Şekil 2: Multi-omics ekstraksiyon hücre peletler sırasında farklı aşamaları istihdam Için resimli iş akışı. Rakam Juppner, J.et al yeniden kullanılmıştır. 10. lütfen buraya tıklayın Bu rakam daha büyük bir sürümünü görüntülemek için.

Şekil 3: açıklanan protokol kullanılarak tanımlanan metabolitlerin ve lipidlerin temsili örneği. (A) GCMS analizi ile tanımlanan metabolite sınıfları. (B) LCMS analizi ile tanımlanan farklı sınıflara ait lipid türleri. (C) 24 saat hücre döngüsü boyunca metabolit düzeylerinin ilke bileşen analizi. (D) 24 saat hücre döngüsü boyunca lipidlerin ilke bileşeni analizi. Bu figürün daha büyük bir versiyonunu görmek Için lütfen tıklayınız.

Şekil 4: protein ve nişasta verilerinin temsili örneği. A) LCMS analizi kullanılarak tanımlanan Proteinlerin moleküler fonksiyonel zenginleşmesi, REVIGO 20 B kullanılarak çizilmiş treemap) protokolün yeniden üretilebilirliği gösteren nişasta verileri temsili. Bu figürün daha büyük bir versiyonunu görmek Için lütfen tıklayınız.
Ek Şekil 1: Chlamydomonas kültürlerinin sıcaklık ve havalandırması kontrollü senkron büyüme için Fermentör sisteminin özelleştirilmiş tasarımı. Rakam Juppner, J.et al yeniden kullanılmıştır. 10. bu dosyayı indirmek için lütfen tıklayınız.
Tamamlayıcı Şekil 2: proteomik veri kalitesi Için temsilci sonucu. Heatmap Hesaplamalı PTXQC aracı kullanarak çizilen19. Bu dosyayı indirmek Için lütfen buraya tıklayın.

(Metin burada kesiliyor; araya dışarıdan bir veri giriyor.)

(* ===== verification/Locks.v ===== *)
(** * Per-row advisory locks

    [src/src/wg_manager/locks.py].  The named locks of the MySQL server are a
    parameter: [NamedLocks] states the documented behaviour of [GET_LOCK],
    [RELEASE_LOCK] and of closing a connection.  [task_row_lock] is a context
    manager, so it is two steps, entering and leaving the [with] block, and
    workers interleave these steps in any order. *)

From S2P Require Import Prelude PyStr Session.

(** ** Lock names *)

Definition lock_name_for (scope : string) (row_id : Z) : outcome string :=
  if negb (nonempty scope) then Raise (ValueError "lock scope must be a non-empty string")
  else if row_id <=? 0 then
    Raise (ValueError ("lock row_id must be positive; got " +:+ dec row_id))
  else Ok ("wgm:" +:+ scope +:+ ":" +:+ dec row_id).

Definition is_mysql_session (dialect : string) : bool := mem dialect ["mysql"; "mariadb"].

(** ** Named locks of the database server *)

Class NamedLocks (L : Type) := {
  owner : L -> string -> option Z;
  (** the reply: [Some 1], [Some 0] or [None] (NULL) *)
  get_lock : Z -> string -> Z -> L -> option Z * L;
  release_lock : Z -> string -> L -> option Z * L;
  close_server_side : Z -> L -> L
}.

Class NamedLocksLaws (L : Type) `{NamedLocks L} := {
  get_lock_law c n timeout l r l' : get_lock c n timeout l = (r, l') ->
    (forall m, m <> n -> owner l' m = owner l m) /\
    (if decide (r = Some 1) then (owner l n = None \/ owner l n = Some c) /\ owner l' n = Some c
     else owner l' n = owner l n);
  release_lock_law c n l r l' : release_lock c n l = (r, l') ->
    (forall m, m <> n -> owner l' m = owner l m) /\
    (if decide (r = Some 1) then owner l' n = None else owner l' n = owner l n);
  close_law c l n :
    owner (close_server_side c l) n = (if decide (owner l n = Some c) then None else owner l n)
}.

Section locks.
Context {L : Type} `{NamedLocks L} (dialect : string).

(** A worker inside the [with] block: its dedicated connection, the lock name
    and the yielded boolean. *)
Record holder := mkHolder { h_conn : Z; h_name : string; h_acquired : bool }.

(** The [GET_LOCK] call: anything but 1 is not acquired. *)
Definition acquire (conn : Z) (name : string) (timeout_seconds : Z) (l : L) : holder * L :=
  let '(r, l') := get_lock conn name timeout_seconds l in
  (mkHolder conn name (bool_decide (r = Some 1)), l').

(** Entering: on SQLite [True] is yielded and no lock is taken. *)
Definition task_row_lock_enter (conn : Z) (scope : string) (row_id timeout_seconds : Z) (l : L)
  : outcome holder * L :=
  match lock_name_for scope row_id with
  | Raise e => (Raise e, l)
  | Ok name =>
      if negb (is_mysql_session dialect) then (Ok (mkHolder conn name true), l)
      else let '(h, l') := acquire conn name timeout_seconds l in (Ok h, l')
  end.

(** Leaving, normally or by an exception: on MySQL, release; if the reply is
    not 1 (or the statement raises, [None]) the connection is invalidated,
    which closes it on the server; [conn.close()] then returns it to the
    pool. *)
Definition task_row_lock_exit (h : holder) (l : L) : L :=
  if negb (is_mysql_session dialect) then l
  else if h_acquired h then
    let '(released, l') := release_lock (h_conn h) (h_name h) l in
    if bool_decide (released = Some 1) then l' else close_server_side (h_conn h) l'
  else l.

(** ** Interleaved workers *)

Record lock_state := mkLS { server_locks : L; inside : gmap Z holder }.

(** The pool hands a connection to one user at a time. *)
Inductive lock_step : lock_state -> lock_state -> Prop :=
| StepEnter w conn scope row_id timeout l ins h l' :
    ins !! w = None ->
    (forall w' h, ins !! w' = Some h -> h_conn h <> conn) ->
    task_row_lock_enter conn scope row_id timeout l = (Ok h, l') ->
    lock_step (mkLS l ins) (mkLS l' (<[w := h]> ins))
| StepExit w h l ins :
    ins !! w = Some h ->
    lock_step (mkLS l ins) (mkLS (task_row_lock_exit h l) (delete w ins))
| StepCrash w h l ins :
    ins !! w = Some h ->
    lock_step (mkLS l ins) (mkLS (close_server_side (h_conn h) l) (delete w ins)).

Inductive lock_reachable (l0 : L) : lock_state -> Prop :=
| LockInit : lock_reachable l0 (mkLS l0 ∅)
| LockNext s s' : lock_reachable l0 s -> lock_step s s' -> lock_reachable l0 s'.
End locks.

(** A server with the documented behaviour. *)
#[global] Instance reference_locks : NamedLocks (gmap string Z) := {
  owner l n := l !! n;
  get_lock c n _ l :=
    match l !! n with
    | None => (Some 1, <[n := c]> l)
    | Some c' => if c =? c' then (Some 1, l) else (Some 0, l)
    end;
  release_lock c n l :=
    match l !! n with
    | None => (None, l)
    | Some c' => if c =? c' then (Some 1, delete n l) else (Some 0, l)
    end;
  close_server_side c l := filter (fun nc => nc.2 <> c) l
}.

#[global] Instance reference_locks_laws : NamedLocksLaws (gmap string Z).
Proof.
  split; simpl.
  - intros c n _ l r l'. destruct (l !! n) as [c'|] eqn:E.
    + destruct (Z.eqb_spec c c'); intros [= <- <-]; split; try done; case_decide; simplify_eq; eauto.
    + intros [= <- <-]. split; [intros; by apply lookup_insert_ne|].
      case_decide; [|done]. rewrite lookup_insert_eq. eauto.
  - intros c n l r l'. destruct (l !! n) as [c'|] eqn:E.
    + destruct (Z.eqb_spec c c'); intros [= <- <-]; (split; [intros; by rewrite ?lookup_delete_ne|]);
        case_decide; simplify_eq; rewrite ?lookup_delete_eq; done.
    + intros [= <- <-]. split; [done|]. case_decide; done.
  - intros c l n. rewrite map_lookup_filter. destruct (l !! n) as [c'|] eqn:E; simpl.
    + destruct (decide (c' = c)) as [->|Hne].
      * rewrite option_guard_False by (simpl; tauto). by rewrite decide_True by done.
      * rewrite option_guard_True by done. by rewrite decide_False by congruence.
    + done.
Qed.

(** ** Theorems *)

Lemma append_inj_l s t u : s +:+ t = s +:+ u -> t = u.
Proof. induction s as [|c s IH]; [done|]. rewrite !append_cons. intros [= ?]. auto. Qed.

(** Scopes and ids cannot be confused: the id has no colon. *)
Lemma scope_id_inj s s' i j : str_forall (fun c => negb (ceqb ":" c)) i = true ->
  str_forall (fun c => negb (ceqb ":" c)) j = true ->
  s +:+ String ":" i = s' +:+ String ":" j -> s = s' /\ i = j.
Proof.
  intros Hi Hj. revert s'. induction s as [|c s IH]; intros [|c' s'] E.
  - by simplify_eq.
  - rewrite append_cons in E. change ("" +:+ ?x) with x in E. injection E as Ec E. subst.
    rewrite str_forall_app in Hi. apply andb_true_iff in Hi as [_ Hi]. done.
  - rewrite append_cons in E. change ("" +:+ ?x) with x in E. injection E as Ec E. subst.
    rewrite str_forall_app in Hj. apply andb_true_iff in Hj as [_ Hj]. done.
  - rewrite !append_cons in E. injection E as <- E. apply IH in E as [<- <-]. done.
Qed.

Lemma lock_name_inj scope row_id scope' row_id' name :
  lock_name_for scope row_id = Ok name -> lock_name_for scope' row_id' = Ok name ->
  scope = scope' /\ row_id = row_id'.
Proof.
  unfold lock_name_for. intros H1 H2.
  destruct (negb (nonempty scope)); [done|]. destruct (Z.leb_spec row_id 0); [done|].
  destruct (negb (nonempty scope')); [done|]. destruct (Z.leb_spec row_id' 0); [done|].
  injection H1 as <-. injection H2 as E.
  apply scope_id_inj in E as [-> E].
  - apply dec_inj in E; [done|lia..].
  - apply char_in_false, decimal_no_char, dec_decimal; [done|lia].
  - apply char_in_false, decimal_no_char, dec_decimal; [done|lia].
Qed.

Section lock_invariant.
Context {L : Type} `{NamedLocksLaws L} (dialect : string) (l0 : L).

(** A lock is owned exactly by the connection of the worker that was told it
    has it, and connections are not shared. *)
Definition lock_inv (s : lock_state) : Prop :=
  (forall n c, owner (server_locks s) n = Some c <->
     exists w, inside s !! w = Some (mkHolder c n true)) /\
  (forall w w' h h', inside s !! w = Some h -> inside s !! w' = Some h' ->
     h_conn h = h_conn h' -> w = w').

Lemma lock_inv_enter s w conn name timeout :
  lock_inv s -> inside s !! w = None ->
  (forall w' h, inside s !! w' = Some h -> h_conn h <> conn) ->
  lock_inv (mkLS (acquire conn name timeout (server_locks s)).2
              (<[w := (acquire conn name timeout (server_locks s)).1]> (inside s))).
Proof.
  intros [Ho Hd] Hw Hc. unfold acquire.
  destruct (get_lock conn name timeout (server_locks s)) as [r l'] eqn:E.
  apply get_lock_law in E as [Hother Hn]. split; simpl.
  - intros n c. destruct (decide (n = name)) as [->|Hne].
    + case_decide as Hr.
      * destruct Hn as [Hfree ->]. rewrite bool_decide_eq_true_2 by done. split.
        { intros [= <-]. exists w. by rewrite lookup_insert_eq. }
        intros [w' Hw']. rewrite lookup_insert in Hw'. case_decide; [by simplify_eq|].
        assert (Hown : owner (server_locks s) name = Some c) by (apply Ho; eauto).
        destruct Hfree as [Hf|Hf]; rewrite Hf in Hown; simplify_eq. exfalso.
        by eapply (Hc w' _ Hw').
      * rewrite Hn, Ho, bool_decide_eq_false_2 by done. split; intros [w' Hw']; exists w'.
        { by rewrite lookup_insert_ne by congruence. }
        rewrite lookup_insert in Hw'. case_decide; [done|done].
    + rewrite Hother, Ho by done. split; intros [w' Hw']; exists w'.
      * by rewrite lookup_insert_ne by congruence.
      * rewrite lookup_insert in Hw'. case_decide; simplify_eq; done.
  - intros w1 w2 h1 h2 H1 H2 Heq. rewrite lookup_insert in H1, H2.
    do 2 case_decide; simplify_eq; try done; simpl in *.
    + exfalso. by eapply Hc.
    + exfalso. by eapply Hc.
    + eauto.
Qed.

(** Dropping exactly the locks of worker [w]'s connection. *)
Lemma lock_inv_drop s w h l' :
  lock_inv s -> inside s !! w = Some h ->
  (forall n, owner l' n = if decide (owner (server_locks s) n = Some (h_conn h))
                          then None else owner (server_locks s) n) ->
  lock_inv (mkLS l' (delete w (inside s))).
Proof.
  intros [Ho Hd] Hw Hl. split; simpl.
  - intros n c. rewrite Hl. case_decide as E.
    + split; [done|]. intros [w' Hw']. apply lookup_delete_Some in Hw' as [Hne Hw'].
      exfalso. apply Hne. assert (E' : owner (server_locks s) n = Some c) by (apply Ho; eauto).
      rewrite E in E'. simplify_eq. by eapply Hd.
    + rewrite Ho. split; intros [w' Hw']; exists w'.
      * apply lookup_delete_Some. split; [|done]. intros ->. simplify_eq. apply E. apply Ho. eauto.
      * by apply lookup_delete_Some in Hw' as [_ ?].
  - intros w1 w2 h1 h2 [_ H1]%lookup_delete_Some [_ H2]%lookup_delete_Some. eauto.
Qed.

Lemma exit_drops s w h n :
  is_mysql_session dialect = true -> lock_inv s -> inside s !! w = Some h ->
  owner (task_row_lock_exit dialect h (server_locks s)) n =
    if decide (owner (server_locks s) n = Some (h_conn h)) then None else owner (server_locks s) n.
Proof.
  intros Hmy [Ho Hd] Hw. unfold task_row_lock_exit. rewrite Hmy. cbn [negb].
  assert (Hmine : forall m, owner (server_locks s) m = Some (h_conn h) <-> h_acquired h = true /\ m = h_name h).
  { intros m. rewrite Ho. split.
    - intros [w' Hw']. rewrite (Hd w' w _ _ Hw' Hw eq_refl) in Hw'.
      destruct h. simpl in *. rewrite Hw in Hw'. by injection Hw' as -> ->.
    - intros [Ha ->]. exists w. rewrite Hw. destruct h; simpl in *. by subst. }
  destruct (h_acquired h) eqn:Ea.
  2: { case_decide as E; [|done]. apply Hmine in E as [E _]. done. }
  destruct (release_lock _ _ _) as [r l'] eqn:E. apply release_lock_law in E as [Hother Hn].
  case_bool_decide as Hr.
  - rewrite decide_True in Hn by done. destruct (decide (n = h_name h)) as [->|Hne].
    + rewrite Hn, decide_True; [done|]. by apply Hmine.
    + rewrite Hother by done. case_decide as E; [|done]. apply Hmine in E as [_ E]. done.
  - rewrite decide_False in Hn by done. rewrite close_law.
    assert (owner l' n = owner (server_locks s) n) as ->; [|done].
    destruct (decide (n = h_name h)) as [->|]; [done|by apply Hother].
Qed.

Lemma lock_reachable_inv s : is_mysql_session dialect = true ->
  (forall n, owner l0 n = None) -> lock_reachable dialect l0 s -> lock_inv s.
Proof.
  intros Hmy Hl0. induction 1 as [|s s' Hr IH Hs].
  - split; simpl.
    + intros n c. rewrite Hl0. split; [done|]. intros [w Hw]. by rewrite lookup_empty in Hw.
    + intros w w' h h' Hw. by rewrite lookup_empty in Hw.
  - destruct Hs as [w conn scope row_id timeout l ins h l' Hw Hc Hn|w h l ins Hw|w h l ins Hw].
    + unfold task_row_lock_enter in Hn. destruct (lock_name_for scope row_id) as [name|]; [|done].
      rewrite Hmy in Hn. cbn [negb] in Hn. pose proof (lock_inv_enter (mkLS l ins) w conn name timeout IH Hw Hc) as Hi.
      simpl in Hi. destruct (acquire conn name timeout l) as [h0 l0']. by injection Hn as <- <-.
    + apply (lock_inv_drop (mkLS l ins) w h); [done|done|]. intros n. by apply (exit_drops (mkLS l ins) w).
    + apply (lock_inv_drop (mkLS l ins) w h); [done|done|]. intros n. apply close_law.
Qed.

(** C37. Mutual exclusion and no stranded locks: on MySQL, however workers enter,
    leave, fail to release or crash, at most one worker at a time is told it holds
    the lock of a row, and a lock is owned on the server only while the worker
    that acquired it is inside the block. *)
Theorem row_lock_exclusive s w w' h h' :
  is_mysql_session dialect = true -> (forall n, owner l0 n = None) -> lock_reachable dialect l0 s ->
  inside s !! w = Some h -> inside s !! w' = Some h' ->
  h_acquired h = true -> h_acquired h' = true -> h_name h = h_name h' ->
  w = w' /\ (forall n c, owner (server_locks s) n = Some c ->
             exists v, inside s !! v = Some (mkHolder c n true)).
Proof.
  intros Hmy Hl0 Hr Hw Hw' Ha Ha' Hn. destruct (lock_reachable_inv s Hmy Hl0 Hr) as [Ho Hd].
  split; [|intros n c; apply Ho].
  apply (Hd w w' h h' Hw Hw').
  assert (H1 : owner (server_locks s) (h_name h) = Some (h_conn h)).
  { apply Ho. exists w. destruct h; simpl in *. by subst. }
  assert (H2 : owner (server_locks s) (h_name h') = Some (h_conn h')).
  { apply Ho. exists w'. destruct h'; simpl in *. by subst. }
  rewrite Hn in H1. congruence.
Qed.
End lock_invariant.

(** Lock names identify rows: two valid (scope, row id) pairs with the same
    lock name are the same pair, and a name is produced exactly for a
    non-empty scope and a positive id. *)
Theorem lock_names_distinct scope row_id scope' row_id' :
  (is_Some (match lock_name_for scope row_id with Ok n => Some n | Raise _ => None end) <->
     scope <> "" /\ 1 <= row_id) /\
  (forall name, lock_name_for scope row_id = Ok name -> lock_name_for scope' row_id' = Ok name ->
     scope = scope' /\ row_id = row_id').
Proof.
  split; [|intros name; apply lock_name_inj]. unfold lock_name_for.
  destruct (nonempty scope) eqn:En; simpl.
  - apply nonempty_true in En. destruct (Z.leb_spec row_id 0).
    + split; [by intros [? ?]|lia].
    + split; [intros _; split; [done|lia]|eauto].
  - split; [by intros [? ?]|]. intros [Hs _]. apply nonempty_true in Hs. congruence.
Qed.

(** ** Witnesses *)

Lemma lock_names_distinct_witness :
  lock_name_for "server" 7 = Ok "wgm:server:7" /\
  ("server" = "server" /\ 7 = 7).
Proof. split; [reflexivity|]. by apply (proj2 (lock_names_distinct "server" 7 "server" 7) "wgm:server:7"). Defined.

Definition demo_locks : lock_state (L := gmap string Z) :=
  mkLS {["wgm:server:7" := 10]} {[1 := mkHolder 10 "wgm:server:7" true]}.

Lemma demo_locks_reachable : lock_reachable "mysql" ∅ demo_locks.
Proof.
  eapply LockNext; [apply LockInit|].
  apply (StepEnter "mysql" 1 10 "server" 7 5 ∅ ∅ (mkHolder 10 "wgm:server:7" true)); [done| |reflexivity].
  intros w h Hw. by rewrite lookup_empty in Hw.
Qed.

Lemma row_lock_exclusive_witness :
  inside demo_locks !! 1 = Some (mkHolder 10 "wgm:server:7" true) /\
  (1 = 1 /\ forall n c, owner (server_locks demo_locks) n = Some c ->
     exists v, inside demo_locks !! v = Some (mkHolder c n true)).
Proof.
  split; [reflexivity|].
  apply (row_lock_exclusive "mysql" ∅ demo_locks 1 1 (mkHolder 10 "wgm:server:7" true)
           (mkHolder 10 "wgm:server:7" true));
    [reflexivity|intros n; apply lookup_empty|apply demo_locks_reachable|reflexivity..].
Defined.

| Zaman (dak) | Buffer A arabellek B | |
| 0 ila 15 dk | Doğrusal gradyan 0 to3% | Tampon A:% 0,1 UPLC sınıfı suda formik asit |
| 15 ila 75 dk | % 3 ' ten% 30 ' a kadar doğrusal degrade | Tampon B: 0,1% 60 UPLC dereceli Asetonitril içinde% formik asit |
| 75 ila 90 dk | % 30 ' dan% 40 ' e kadar doğrusal degrade | Akış hızı 300 nL/min |
| 90 ila 94 dk | Doğrusal gradyan 40% ila 90% | Enjeksiyon hacmi 4 μL |
| 94 to104 dak. | % 90 ile yıkama sütunu | |
| 105 ila 120 dk | Sütunu% 3 ' ü 15 dakika dengelentir | |
Tablo 1: peptit numunelerinin sıvı kromatografi, gradyan parametreleri.
Tablo 2: LCMS/MS analizinden sonra tanımlanan proteinlerin listesi. Bu dosyayı indirmek Için lütfen buraya tıklayın.